• [WORK INSTRUCTIONS]
Only one stretch of the data below is wanted: the lines from the one with "cbn [cb_bits cb_refs]." through the one with "unfold bind. rewrite pop_cell_exact, pop_builder_exact.", repeated exactly.

• [PROVIDED RECORDS]
(* ===== verification/CellOpsSpec.v ===== *)
(** * Writing data to a cell and reading it back

    Integers, references and bit strings are stored into a builder, the builder becomes
    a cell, the cell a slice, and the same fields are loaded: the instructions give
    back what was stored. *)
From S2P Require Import Prelude BigInt Int256 Cells DataCell Dict DictLabel DictNode DictObj DictSafety VmTypes Stack OpcodeTable StackOps Vm ContOps DictOps DictOpsSpec CellOps VmInvariant Control InstrSafety ContSafety DictOpsSafety CellOpsSafety.

(** ** Integers as bits *)

Lemma int_bits_value x n sgnd :
  fits_bits (Int x) (Z.of_nat n) sgnd = true -> bits_value sgnd (Z_to_bits n x) = x.
Proof.
  unfold fits_bits, bits_value. intros Hf. pose proof (bits_to_Z_of_Z n x) as Hz. destruct sgnd; cbn in Hf.
  - destruct n as [|n].
    { destruct (Z.eqb_spec x 0); [by subst|done]. }
    assert (- 2 ^ Z.of_nat n <= x < 2 ^ Z.of_nat n) as Hx.
    { destruct (Z.eqb_spec x 0) as [->|]; [pose proof (pow2_pos (Z.of_nat n)); lia|].
      destruct (_ <=? _); [done|]. apply fits_s_spec in Hf. by replace (Z.of_nat (S n) - 1) with (Z.of_nat n) in Hf by lia. }
    pose proof (pow2_pos (Z.of_nat n) ltac:(lia)) as Hp.
    assert (2 ^ Z.of_nat (S n) = 2 * 2 ^ Z.of_nat n) as Hpow by (rewrite Nat2Z.inj_succ, Z.pow_succ_r; lia).
    cbn [Z_to_bits] in *. unfold bits_to_Z_signed. cbn [length]. rewrite Z_to_bits_length.
    assert (Z.testbit x (Z.of_nat n) = (x <? 0)) as Hb.
    { destruct (Z.ltb_spec x 0).
      - apply Z.testbit_true; [lia|].
        replace (x / 2 ^ Z.of_nat n) with (-1); [done|]. apply (Z.div_unique _ _ _ (x + 2 ^ Z.of_nat n)); lia.
      - apply Z.testbit_false; [lia|]. by rewrite Z.div_small by lia. }
    rewrite Hb in *. destruct (Z.ltb_spec x 0); rewrite Hz, Hpow.
    + rewrite <- (Z.mod_unique x (2 * 2 ^ Z.of_nat n) (-1) (x + 2 * 2 ^ Z.of_nat n)) by lia. lia.
    + apply Z.mod_small. lia.
  - rewrite Hz. apply Z.mod_small. pose proof (pow2_pos (Z.of_nat n) ltac:(lia)). destruct (Z.ltb_spec x 0); [done|].
    destruct (Z.eqb_spec x 0); [lia|]. destruct (_ <? _) in Hf; [done|]. apply Z.ltb_lt in Hf. lia.
Qed.

(** ** Fields *)

Inductive field : Type :=
| FInt (sgnd : bool) (n : nat) (x : Z)
| FRef (c : Cell)
| FBits (cs : CellSlice).

Definition field_ok (f : field) : Prop :=
  match f with
  | FInt sgnd n x => Z.of_nat n <= 256 + Z.b2z sgnd /\ fits_bits (Int x) (Z.of_nat n) sgnd = true
  | FRef _ => True
  | FBits cs => slice_ok cs /\ size_refs cs = 0%nat
  end.
Definition field_bits (f : field) : list bool :=
  match f with FInt _ n x => Z_to_bits n x | FRef _ => [] | FBits cs => slice_bits cs end.
Definition field_refs (f : field) : list Cell := match f with FRef c => [c] | _ => [] end.

(** What a load puts on the stack: the integer, the cell, or a slice with the bits. *)
Definition field_entry (f : field) (e : StackEntry) : Prop :=
  match f with
  | FInt _ _ x => e = t_int (Int x)
  | FRef c => e = t_cell c
  | FBits cs => exists cs', e = t_slice cs' /\ slice_is cs' (slice_bits cs) []
  end.

Section programs.
Context `{Sha256} `{LibDict}.

(** STIXR or STUXR, STREFR, STSLICER; LDIX or LDUX, LDREF, LDSLICEX. *)
Definition store_field (f : field) : M VmState Z :=
  match f with
  | FInt sgnd n x =>
      on_stack (push (t_int (Int x)) ;; push_smallint (Z.of_nat n)) ;; exec_store_int_var (2 + Z.b2z (negb sgnd))
  | FRef c => on_stack (push (t_cell c)) ;; exec_store_ref_rev false
  | FBits cs => on_stack (push_slice cs) ;; exec_store_slice_rev false
  end.
Definition load_field (f : field) : M VmState Z :=
  match f with
  | FInt sgnd n _ => on_stack (push_smallint (Z.of_nat n)) ;; exec_load_int_var (Z.b2z (negb sgnd))
  | FRef _ => exec_load_ref 0
  | FBits cs => on_stack (push_smallint (Z.of_nat (size cs))) ;; exec_load_slice 0
  end.
Fixpoint each {A} (m : A -> M VmState Z) (l : list A) : M VmState Z :=
  match l with [] => ret 0 | a :: l' => m a ;; each m l' end.

(** NEWC, the stores, ENDC, CTOS, the loads, ENDS. *)
Definition write_and_read (fs : list field) : M VmState Z :=
  exec_new_builder ;; each store_field fs ;; exec_builder_to_cell ;;
  exec_cell_to_slice ;; each load_field fs ;; exec_slice_chk_empty.

(** *** Exact runs *)

Lemma stack_op_exact m v v' s : m v = Ret tt v' -> stack_op m (set_stack v s) = Ret 0 (set_stack v' s).
Proof. intros Hm. unfold stack_op, bind, on_stack. cbn [stack set_stack]. rewrite Hm. by destruct s. Qed.
Lemma on_stack_exact {A B} (m : M Stack A) a (k : A -> M VmState B) v v' s :
  m v = Ret a v' -> (x <- on_stack m ;; k x) (set_stack v s) = k a (set_stack v' s).
Proof. intros Hm. unfold bind, on_stack. cbn [stack set_stack]. rewrite Hm. by destruct s. Qed.
Lemma underflow_run {A} k (m : M Stack A) v : at_least v k = true -> (check_underflow [k] ;; m) v = m v.
Proof. intros Hk. unfold check_underflow, bind, gets. cbn [forallb]. by rewrite Hk. Qed.
Lemma pop_builder_exact cb v : pop_builder (t_builder cb :: v) = Ret cb v.
Proof. unfold pop_builder. by rewrite checked_pop. Qed.
Lemma pop_cell_exact c v : pop_cell (t_cell c :: v) = Ret c v.
Proof. unfold pop_cell. by rewrite checked_pop. Qed.
Lemma pop_cellslice_exact cs v : pop_cellslice (t_slice cs :: v) = Ret cs v.
Proof. unfold pop_cellslice. by rewrite checked_pop. Qed.
Lemma at_least_2 e e' v : at_least (e :: e' :: v) 2 = true.
Proof. unfold at_least, depth. apply Z.leb_le. cbn [length]. lia. Qed.
Lemma at_least_3 e e' e2 v : at_least (e :: e' :: e2 :: v) 3 = true.
Proof. unfold at_least, depth. apply Z.leb_le. cbn [length]. lia. Qed.

(** A store appends the field. *)
Lemma store_field_run f bits refs v s :
  field_ok f -> (length bits + length (field_bits f) <= max_bits)%nat ->
  (length refs + length (field_refs f) <= max_refs)%nat ->
  store_field f (set_stack (t_builder (mkBuilder bits refs) :: v) s) =
  Ret 0 (set_stack (t_builder (mkBuilder (bits ++ field_bits f) (refs ++ field_refs f)) :: v) s).
Proof.
  intros Hf Hb Hr.
  assert (forall n m : nat, (length bits + n <= max_bits)%nat -> (length refs + m <= max_refs)%nat ->
    can_extend_by n m (mkBuilder bits refs) = true) as Hroom.
  { intros n m Hn Hm. unfold can_extend_by, remaining_bits, remaining_refs. cbn [cb_bits cb_refs].
    by rewrite !(proj2 (Nat.leb_le _ _)) by lia. }
  destruct f as [sgnd n x|c|cs]; cbn [store_field field_bits field_refs field_ok length] in *.
  - destruct Hf as [Hn Hf]. rewrite Z_to_bits_length in Hb.
    etransitivity; [by apply on_stack_exact|]. apply stack_op_exact.
    assert (arg_bit (2 + Z.b2z (negb sgnd)) 0 = negb sgnd /\ arg_bit (2 + Z.b2z (negb sgnd)) 1 = true /\
      arg_bit (2 + Z.b2z (negb sgnd)) 2 = false) as (A0 & A1 & A2) by (by destruct sgnd).
    rewrite underflow_run by apply at_least_3. unfold exec_store_int_common. rewrite A0, A1, A2, negb_involutive.
    unfold bind. rewrite pop_smallint_exact by (destruct sgnd; cbn in *; lia). cbn [negb].
    rewrite pop_int_exact, pop_builder_exact. cbn [ret]. rewrite Nat2Z.id, Hroom, Hf by lia. cbn [negb].
    destruct (store_int_some (Int x) (Z.of_nat n) sgnd (mkBuilder bits refs)) as [cb' Hs];
      [lia|rewrite Nat2Z.id; apply Hroom; lia|done|]. rewrite Nat2Z.id in Hs. rewrite Hs. cbn.
    unfold store_int256_bool in Hs. destruct (_ && _) in Hs; [|done]. injection Hs as <-. by rewrite app_nil_r.
  - etransitivity; [by apply on_stack_exact|]. apply stack_op_exact. rewrite underflow_run by apply at_least_2.
    unfold bind. rewrite pop_cell_exact, pop_builder_exact. unfold store_checked. rewrite Hroom by lia. cbn [negb].
    unfold bind, store_ref_bool. cbn [cb_refs cb_bits]. rewrite (proj2 (Nat.ltb_lt _ _)) by lia. cbn. by rewrite app_nil_r.
  - destruct Hf as [Hcs Hr0]. rewrite slice_bits_length in Hb by done.
    etransitivity; [by apply on_stack_exact|]. apply stack_op_exact. rewrite underflow_run by apply at_least_2.
    unfold bind. rewrite pop_cellslice_exact, pop_builder_exact. unfold store_checked.
    rewrite Hroom by lia. cbn [negb]. unfold bind, append_cellslice_bool. rewrite Hroom by lia. cbn.
    assert (slice_refs cs = []) as ->; [|done]. apply nil_length_inv. by rewrite slice_refs_length.
Qed.

(** *** Loads *)

Lemma slice_is_fetch_ref cs bits c refs :
  slice_is cs bits (c :: refs) -> exists cs', fetch_ref cs = Some (c, cs') /\ slice_is cs' bits refs.
Proof.
  intros Hcs. pose proof (slice_is_size _ _ _ Hcs) as [_ Hs]. pose proof (slice_is_ref cs _ _ 0 Hcs) as Hc.
  destruct Hcs as [Hb Hr Hok]. cbn [length] in Hs. unfold prefetch_ref in Hc.
  rewrite (proj2 (Nat.ltb_lt _ _)), Nat.add_0_r in Hc by lia. cbn in Hc.
  unfold fetch_ref, have_refs. rewrite (proj2 (Nat.leb_le _ _)), Hc by lia. eexists. split; [done|].
  unfold size_refs in Hs. split; [done| |unfold slice_ok in *; cbn; lia].
  unfold slice_refs in *. cbn. rewrite (drop_S _ _ _ Hc) in Hr.
  replace (refs_en cs - refs_st cs)%nat with (S (refs_en cs - S (refs_st cs))) in Hr by lia. by injection Hr.
Qed.
Lemma slice_is_fetch_subslice cs n bits refs :
  slice_is cs bits refs -> (n <= length bits)%nat ->
  exists sub cs', fetch_subslice n 0 cs = Some (sub, cs') /\ slice_is sub (take n bits) [] /\ slice_is cs' (drop n bits) refs.
Proof.
  intros Hcs Hn. pose proof (slice_is_adv _ _ _ _ Hcs Hn) as Ha. pose proof (slice_is_size _ _ _ Hcs) as [Hs _].
  unfold fetch_subslice, have2. rewrite (slice_is_have _ _ _ _ Hcs Hn). cbn [andb have_refs Nat.leb].
  do 2 eexists. split; [done|]. destruct Hcs as [Hb Hr [Hok1 Hok2]]. split.
  - unfold size in Hs. split; [|unfold slice_refs; cbn; by rewrite Nat.add_0_r, Nat.sub_diag|unfold slice_ok; cbn; lia].
    rewrite <- Hb. unfold slice_bits. cbn. replace (bits_st cs + n - bits_st cs)%nat with n by lia.
    rewrite take_take. f_equal. lia.
  - unfold advance_refs. cbn [have_refs Nat.leb default]. set (cs1 := default cs (advance n cs)) in *.
    destruct Ha as [Hb' Hr' Hok']. split.
    + done.
    + rewrite <- Hr'. unfold slice_refs. cbn. by rewrite Nat.add_0_r.
    + unfold slice_ok in *. cbn. lia.
Qed.

Lemma push_int_257 x v : fits_s 257 x = true -> push_int (Int x) v = Ret tt (t_int (Int x) :: v).
Proof. intros Hf. unfold push_int, bind, signed_fits_bits. rewrite Hf. by destruct (x =? 0). Qed.
Lemma field_int_257 sgnd n x :
  Z.of_nat n <= 256 + Z.b2z sgnd -> fits_bits (Int x) (Z.of_nat n) sgnd = true -> fits_s 257 x = true.
Proof.
  intros Hn Hf. apply fits_s_spec. change (257 - 1) with 256. unfold fits_bits in Hf. destruct sgnd; cbn in Hf, Hn.
  - destruct (Z.eqb_spec x 0); [lia|]. destruct (Z.leb_spec (Z.of_nat n) 0); [done|]. apply fits_s_spec in Hf.
    pose proof (Z.pow_le_mono_r 2 (Z.of_nat n - 1) 256 ltac:(lia) ltac:(lia)). lia.
  - destruct (Z.ltb_spec x 0); [done|]. destruct (Z.eqb_spec x 0); [lia|]. destruct (_ <? _) in Hf; [done|].
    apply Z.ltb_lt in Hf. pose proof (Z.pow_le_mono_r 2 (Z.of_nat n) 256 ltac:(lia) ltac:(lia)). lia.
Qed.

• [TASK SOLUTION]
  { intros n m Hn Hm. unfold can_extend_by, remaining_bits, remaining_refs. cbn [cb_bits cb_refs].
    by rewrite !(proj2 (Nat.leb_le _ _)) by lia. }
  destruct f as [sgnd n x|c|cs]; cbn [store_field field_bits field_refs field_ok length] in *.
  - destruct Hf as [Hn Hf]. rewrite Z_to_bits_length in Hb.
    etransitivity; [by apply on_stack_exact|]. apply stack_op_exact.
    assert (arg_bit (2 + Z.b2z (negb sgnd)) 0 = negb sgnd /\ arg_bit (2 + Z.b2z (negb sgnd)) 1 = true /\
      arg_bit (2 + Z.b2z (negb sgnd)) 2 = false) as (A0 & A1 & A2) by (by destruct sgnd).
    rewrite underflow_run by apply at_least_3. unfold exec_store_int_common. rewrite A0, A1, A2, negb_involutive.
    unfold bind. rewrite pop_smallint_exact by (destruct sgnd; cbn in *; lia). cbn [negb].
    rewrite pop_int_exact, pop_builder_exact. cbn [ret]. rewrite Nat2Z.id, Hroom, Hf by lia. cbn [negb].
    destruct (store_int_some (Int x) (Z.of_nat n) sgnd (mkBuilder bits refs)) as [cb' Hs];
      [lia|rewrite Nat2Z.id; apply Hroom; lia|done|]. rewrite Nat2Z.id in Hs. rewrite Hs. cbn.
    unfold store_int256_bool in Hs. destruct (_ && _) in Hs; [|done]. injection Hs as <-. by rewrite app_nil_r.
  - etransitivity; [by apply on_stack_exact|]. apply stack_op_exact. rewrite underflow_run by apply at_least_2.
    unfold bind. rewrite pop_cell_exact, pop_builder_exact. unfold store_checked. rewrite Hroom by lia. cbn [negb].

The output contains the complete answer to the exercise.